REQUIREMENT – Search the material for "Hdata" and copy each line in which it is found.

RECORDS FOR PROCESSING –

(** X4. Role records replace, they do not accumulate: in a change list of
    an action other than the application-command permission update that
    decodes, [after.roles] is the decoded list of the last [$add] record and
    nothing of an earlier [$add], whatever comes before it, as long as the
    records after it leave [roles] alone (their keys are strings other than
    [$add], [$remove], [roles] and [__dict__]); [before.roles] is set as
    well. The same holds for [$remove] with the containers exchanged. *)
Theorem last_role_record_wins w entry pre elem post stubs roles c :
  is_action (action entry) "app_command_permission_update" = false →
  mapM (Changes.role_of_stub w) stubs = Ok roles →
  Forall (λ later, bystander later = true) post →
  Changes.init w entry (VList (pre ++ elem :: post)) = Ok c →
  (role_record "$add" stubs elem →
   getattr (after c) "roles" = Ok (VList roles)
   ∧ ∃ others, getattr (before c) "roles" = Ok others)
  ∧ (role_record "$remove" stubs elem →
     getattr (before c) "roles" = Ok (VList roles)
     ∧ ∃ others, getattr (after c) "roles" = Ok others).
Proof.
  intros Hact Hroles Hpost Hrun.
  unfold Changes.init in Hrun. rewrite Hact in Hrun.
  apply decode_per_record_roles in Hrun as (b & a & Hloop & -> & ->).
  apply foldM_split in Hloop as ([b1 a1] & s2 & _ & Hstep & Hrest).
  assert (foldM (Changes.decode_record w entry) (b1, a1) (elem :: post) = Ok (b, a))
    as Hl by (cbn [foldM]; by rewrite Hstep).
  split; intros Hrec.
  - destruct (loop_after_add _ _ _ _ _ _ _ _ _ _ Hrec Hroles Hpost Hl) as [-> ->].
    split; [done|]. rewrite getattr_ensure_roles.
    destruct (hasattr b1 "roles") eqn:Hb; [|eauto].
    by apply hasattr_getattr in Hb.
  - destruct (loop_after_remove _ _ _ _ _ _ _ _ _ _ Hrec Hroles Hpost Hl) as [-> ->].
    split; [done|]. rewrite getattr_ensure_roles.
    destruct (hasattr a1 "roles") eqn:Ha; [|eauto].
    by apply hasattr_getattr in Ha.
Qed.

(** X5. A field that a record lacks decodes to [None] and the transformer
    is not called: a record lacking both fields binds [None] on both
    containers under every key but the three reserved names, where the
    assignment of [None] raises ([AttributeError] for [__weakref__],
    [TypeError] for [__class__] and [__dict__]). A field that is present
    and null is handed to the transformer: the keys whose transformer reads
    an integer raise [TypeError] on it, while the back-reference, asset and
    untransformed keys decode it to [None]. *)
Theorem absent_and_null_fields w entry elem raw b a :
  Py.getitem elem "key" = Ok (VStr raw) →
  raw ≠ "$add" → raw ≠ "$remove" →
  let attr := fst (Changes.resolve raw) in
  (Py.getitem elem "old_value" = Raise KeyError →
   Py.getitem elem "new_value" = Raise KeyError →
   Changes.decode_record w entry (b, a) elem =
     if reserved raw
     then Raise (if String.eqb raw "__weakref__" then AttributeError else TypeError)
     else Ok (store b attr VNone, store a attr VNone))
  ∧ (raw ∈ integer_keys →
     Py.getitem elem "old_value" = Ok VNone →
     Changes.decode_record w entry (b, a) elem = Raise TypeError)
  ∧ (raw ∈ nullable_keys →
     Py.getitem elem "old_value" = Ok VNone →
     Py.getitem elem "new_value" = Ok VNone →
     Changes.decode_record w entry (b, a) elem =
       Ok (store b attr VNone, store a attr VNone)).
Proof.
  intros Hkey Hadd Hrem attr. unfold attr.
  rewrite (decode_record_regular _ _ _ raw) by done.
  unfold Changes.decode_value. split; [|split].
  - intros -> ->. cbn [rbind]. destruct (reserved raw) eqn:Hres.
    + rewrite (resolve_reserved _ Hres). cbn [fst]. unfold reserved in Hres.
      apply orb_true_iff in Hres as [Hres|Hres];
        [apply orb_true_iff in Hres as [Hres|Hres]|];
        apply String.eqb_eq in Hres as ->; reflexivity.
    + by rewrite !setattr_plain by (by apply resolve_plain).
  - intros Hin ->. unfold integer_keys in Hin.
    repeat (apply elem_of_cons in Hin as [->|Hin]; [reflexivity|]).
    by apply elem_of_nil in Hin.
  - intros Hin -> ->. unfold nullable_keys in Hin.
    repeat (apply elem_of_cons in Hin as [->|Hin]; [reflexivity|]).
    by apply elem_of_nil in Hin.
Qed.

(** X20. A record whose key is one of the three reserved names is not
    stored under its key, whatever the containers hold. [__class__] raises
    [TypeError] and [__weakref__] raises [AttributeError]. [__dict__]
    replaces the instance dictionaries: when both values are dictionaries
    the containers become these dictionaries and lose what they held; a
    value that is absent, null or anything else raises [TypeError]. *)
Theorem reserved_keys_are_not_stored w entry elem raw b a :
  Py.getitem elem "key" = Ok (VStr raw) →
  reserved raw = true →
  Changes.decode_record w entry (b, a) elem =
    if String.eqb raw "__dict__" then
      match raw_field elem "old_value", raw_field elem "new_value" with
      | VDict old_value, VDict new_value => Ok (old_value, new_value)
      | _, _ => Raise TypeError
      end
    else Raise (if String.eqb raw "__weakref__" then AttributeError else TypeError).
Proof.
  intros Hkey Hres.
  assert (raw ≠ "$add" ∧ raw ≠ "$remove") as [Hadd Hrem].
  { split; intros ->; discriminate. }
  rewrite (decode_record_regular _ _ _ raw) by done.
  rewrite (resolve_reserved _ Hres). cbn [fst snd].
  rewrite !decode_value_identity by eauto. cbn [rbind].
  unfold reserved in Hres.
  apply orb_true_iff in Hres as [Hres|Hres];
    [apply orb_true_iff in Hres as [Hres|Hres]|];
    apply String.eqb_eq in Hres as ->; try reflexivity.
  cbn. destruct (raw_field elem "old_value"); try reflexivity.
  cbn. by destruct (raw_field elem "new_value").
Qed.

(** X6. The records are decoded in order and the first failure aborts the
    decode with the exception of that record, whatever follows it. A record
    that is not a dictionary or whose key is not a string raises
    [TypeError], a record without a key raises [KeyError]. *)
Theorem first_failure_aborts w entry pre elem post st e :
  is_action (action entry) "app_command_permission_update" = false →
  foldM (Changes.decode_record w entry) ([], []) pre = Ok st →
  Changes.decode_record w entry st elem = Raise e →
  Changes.init w entry (VList (pre ++ elem :: post)) = Raise e
  ∧ (∀ items, elem = VDict items → Py.assoc "key" items = None → e = KeyError)
  ∧ ((∀ items, elem ≠ VDict items) → e = TypeError)
  ∧ (∀ key, Py.getitem elem "key" = Ok key → (∀ s, key ≠ VStr s) → e = TypeError).
Proof.
  intros Hact Hpre Hstep. split; [|split; [|split]].
  - unfold Changes.init, Changes.decode_per_record. rewrite Hact.
    cbn [Py.iter rbind]. rewrite foldM_app, Hpre. cbn [rbind foldM].
    by rewrite Hstep.
  - intros items -> Hnone. destruct st as [b a].
    unfold Changes.decode_record in Hstep. cbn in Hstep. rewrite Hnone in Hstep.
    by inversion Hstep.
  - intros Hnot. destruct st as [b a]. unfold Changes.decode_record in Hstep.
    destruct elem; try (by inversion Hstep). by destruct (Hnot d).
  - intros key Hkey Hnot. destruct st as [b a].
    unfold Changes.decode_record in Hstep. rewrite Hkey in Hstep.
    destruct key; try (by inversion Hstep). by destruct (Hnot s).
Qed.

(** *** What the decoder reads of the entry *)





End Records.

(** ** The transformers *)

Section BackReferences.
Context `{!Collaborators}.
Implicit Types (w : World) (entry : AuditLogEntry).

(** X8. A channel reference never decodes to [None] unless the raw value
    is null: a raw id with an integer reading decodes to the cached channel
    when the guild has one and to the opaque reference carrying that
    integer otherwise, and a raw id without an integer reading raises what
    [int] raises. *)
Theorem transform_channel_falls_back w entry data :
  data ≠ VNone →
  (∀ z, Py.int data = Ok z →
     _transform_channel w entry data =
       Ok (if Py.truthy (get_channel (guild w) (Some z))
           then get_channel (guild w) (Some z) else placeholder z)
     ∧ (if Py.truthy (get_channel (guild w) (Some z))
        then get_channel (guild w) (Some z) else placeholder z) ≠ VNone)
  ∧ (∀ e, Py.int data = Raise e → _transform_channel w entry data = Raise e)
  ∧ _transform_channel w entry VNone = Ok VNone.
Proof.
  intros Hdata. split; [|split; [|done]].
  - intros z Hint. split; [|by apply truthy_not_None].
    unfold _transform_channel, or_else, Object.
    destruct data; try done; rewrite Hint; cbn [rbind];
      by destruct (Py.truthy _).
  - intros e Hint. unfold _transform_channel.
    destruct data; try done; by rewrite Hint.
Qed.

(** X9. Member and guild references have no opaque fallback. A member id
    decodes to the guild's member when the guild has one, else to the entry
    of the users table, else to [None]; a guild id unknown to the
    connection state decodes to [None]. An unknown id is thus decoded like
    a null value. *)
Theorem member_and_guild_references_may_vanish w entry data z :
  data ≠ VNone →
  Py.int data = Ok z →
  (_transform_member_id w entry data =
     Ok (if Py.truthy (get_member (guild w) (Some z))
         then get_member (guild w) (Some z) else cache_get (_users w) (Some z)))
  ∧ (get_member (guild w) (Some z) = VNone → _users w !! z = None →
     _transform_member_id w entry data = _transform_member_id w entry VNone)
  ∧ (_guilds (_state w) !! z = None →
     _transform_guild_id w entry data = _transform_guild_id w entry VNone).
Proof.
  intros Hdata Hint. split; [|split].
  - unfold _transform_member_id. destruct data; try done; by rewrite Hint.
  - intros Hmember Huser. unfold _transform_member_id, _get_member, Py.or_, cache_get.
    destruct data; try done; rewrite Hint; cbn [rbind];
      by rewrite Hmember, Huser.
  - intros Hguild. unfold _transform_guild_id, _get_guild, cache_get.
    destruct data; try done; rewrite Hint; cbn [rbind]; by rewrite Hguild.
Qed.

SOLUTION –
  intros Hdata. split; [|split; [|done]].
  intros Hdata Hint. split; [|split].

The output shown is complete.